Work task - Restate verbatim the span of lines below between the line with "Definition filesystemError (operation" and the line with "Inductive path_kind := PathAbsent", including those two lines, and only that span.

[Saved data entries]
(* ===== verification/DbFiles.v ===== *)
(** The database directory (src/db/db_files.cc): preparing and locking it,
    scanning its numbered files, and removing the ones no longer needed. *)
From S2P Require Import Prelude Posix Status Filename Level Manifest.

(** [enum class OpenMode]. *)
Inductive OpenMode := kOpenExisting | kCreateNew | kOpenOrCreate.

#[global] Instance OpenMode_eq_dec : EqDecision OpenMode.
Proof. solve_decision. Defined.

Section messages.
Context (strerror : Z -> string).

Definition posixError (operation path : string) (errno : Z) : Status :=
  ioError (operation +:+ " " +:+ path +:+ ": " +:+ strerror errno).
Definition filesystemError (operation path : string) (error : Z) : Status :=
  ioError (operation +:+ " " +:+ path +:+ ": " +:+ strerror error).

(** ** Preparing the directory *)

Inductive path_kind := PathAbsent | PathDirectory | PathOther.

#[global] Instance path_kind_eq_dec : EqDecision path_kind.
Proof. solve_decision. Defined.

(** The error codes of [exists], [is_directory] and [create_directories]. *)
Record PrepareEnv := mkPrepareEnv { pe_exists : option Z; pe_is_directory : option Z; pe_create : option Z }.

Response -
Definition filesystemError (operation path : string) (error : Z) : Status :=
  ioError (operation +:+ " " +:+ path +:+ ": " +:+ strerror error).

(** ** Preparing the directory *)

Inductive path_kind := PathAbsent | PathDirectory | PathOther.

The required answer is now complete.